Similar to human hemophilia B, canine hemophilia B has a sex-linked inheritance pattern, and no detectable circulating FIX exists in the plasma. Researchers have identified at least three colonies of hemophilia B dogs, each of which has a unique molecular FIX defect. Hemophilia B cairn terriers were identified in Toronto [
23] and have been maintained in Chapel Hill since 1966 [
24]. These animals have a point mutation that results in substitution of glutamic acid for glycine at AA 377 in the catalytic domain [
24]. Lhasa Apso dogs with hemophilia B, established in Auburn, Alabama [
25], carry a 5-bp deletion at nucleotides 772–776 and a C-to-T transition in the
FIX gene, resulting in a premature stop codon at AA 146 [
25]. A Labrador retriever colony at Cornell University, New York [
26], carries complete deletion of the canine
FIX gene.
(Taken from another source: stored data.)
(** An address with a zone escapes the comparisons of the guard: a URL whose host
    is [::%lo] is admitted although [::] is refused, and where private networks are
    allowed the IPv6 metadata address is admitted once it carries a zone.  Blocks that
    are neither private nor public (shared address space, the NAT64 form of the IPv4
    metadata address) are admitted too. *)
Theorem guard_gaps (s : NetSt) :
  resolveURLFetchHost "::%lo" policy_zero s = (Ok [V6 0 "lo"], s) /\
  is_ok (fst (resolveURLFetchHost "::" policy_zero s)) = false /\
  resolveURLFetchHost "fd00:ec2::254%eth0" (mkPolicy true None) s =
    (Ok [V6 336294982257581694735330614659971547732 "eth0"], s) /\
  is_ok (fst (resolveURLFetchHost "fd00:ec2::254" (mkPolicy true None) s)) = false /\
  resolveURLFetchHost "100.100.100.200" policy_zero s = (Ok [V4 1684301000], s) /\
  resolveURLFetchHost "64:ff9b::a9fe:a9fe" policy_zero s =
    (Ok [V6 524413980667603649783483184164284926 ""], s).
Proof. split_and!; vm_compute; reflexivity. Qed.
End Fetch.

(** A name that resolves to a public address when it is checked and to loopback when
    it is dialed; [203.0.113.7] answers every request with a redirect to itself. *)
Definition rebinding_net : Net nat := {|
  net_LookupIPAddr host n :=
    (Ok [if bool_decide (host = "evil.example") && Nat.odd n
         then String.string_of_list_ascii (map Ascii.ascii_of_nat [127; 0; 0; 1]%nat)
         else String.string_of_list_ascii (map Ascii.ascii_of_nat [203; 0; 113; 7]%nat)], S n);
  net_Exchange a port u n := (Ok (mkHTTPResponse 302 "/again" 0 "" "" None), n);
  url_Parse s := Ok (mkURL "https" false s "");
  url_Reparse u := Ok u;
  url_Resolve u loc := Ok u;
  url_DialAddress u := u_Hostname u;
  net_SplitHostPort a := Ok (a, "443");
  addr_String a := "";
  fmt_Quote s := s;
  fmt_Int z := "" |}.

Lemma fetch_guarded_witness :
  (exists r s', @fetchURLBytesWithPolicy nat rebinding_net 4 (Some (@newURLFetchClient nat rebinding_net 0 [policy_zero]))
      policy_zero "evil.example" "image" (mkNetSt 0%nat []) = (Some r, s') /\ ns_dialed s' = []) /\
  (exists r s' new, @fetchURLBytesWithPolicy nat rebinding_net 4 (Some (@newURLFetchClient nat rebinding_net 0 [policy_zero]))
      policy_zero "loop.example" "image" (mkNetSt 0%nat []) = (Some r, s') /\ ns_dialed s' = new /\ length new = 4%nat /\
      (length new <= 4)%nat).
Proof.
  split; [eexists _, _; split; vm_compute; reflexivity|].
  destruct (@fetch_guarded nat rebinding_net 0 policy_zero policy_zero 4 "loop.example" "image" (mkNetSt 0%nat []))
    as (r & s' & new & Heq & Hd & _ & Hlen & _); [lia|].
  exists r, s', new. split; [exact Heq|]. split; [exact Hd|]. split; [|exact Hlen].
  assert (exists r0, @fetchURLBytesWithPolicy nat rebinding_net 4 (Some (@newURLFetchClient nat rebinding_net 0 [policy_zero]))
      policy_zero "loop.example" "image" (mkNetSt 0%nat []) =
      (r0, mkNetSt 8%nat [V4 3405803783; V4 3405803783; V4 3405803783; V4 3405803783])) as [r0 Hrun]
    by (eexists; vm_compute; reflexivity).
  rewrite Hrun in Heq. injection Heq as _ <-. simpl in Hd. by rewrite <- Hd.
Defined.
Chapel Hill and Auburn dogs have been used extensively for testing FIX products and gene therapy strategies. The Auburn dogs are prone to developing inhibitors to infused canine FIX [
27,
28]. Translational data produced from hemophilia B dogs have supported the development of long-acting FIX [
29,
30] with accompanying recent human clinical trials [
12,
31‐
34]. In contrast to the higher success ITI rate in hemophilia A, the ITI outcome in hemophilia B patients with FIX inhibitors is poor and research in this area remains in its infancy [
35]. Recently, an ITI strategy using AAV liver expression of a FIX variant, FIX-Padua was successfully applied to hemophilia B dogs prone to inhibitors. This strategy eradicated FIX inhibitor in dogs with pre-existing inhibitors [
34], suggesting its value in the development of ITI.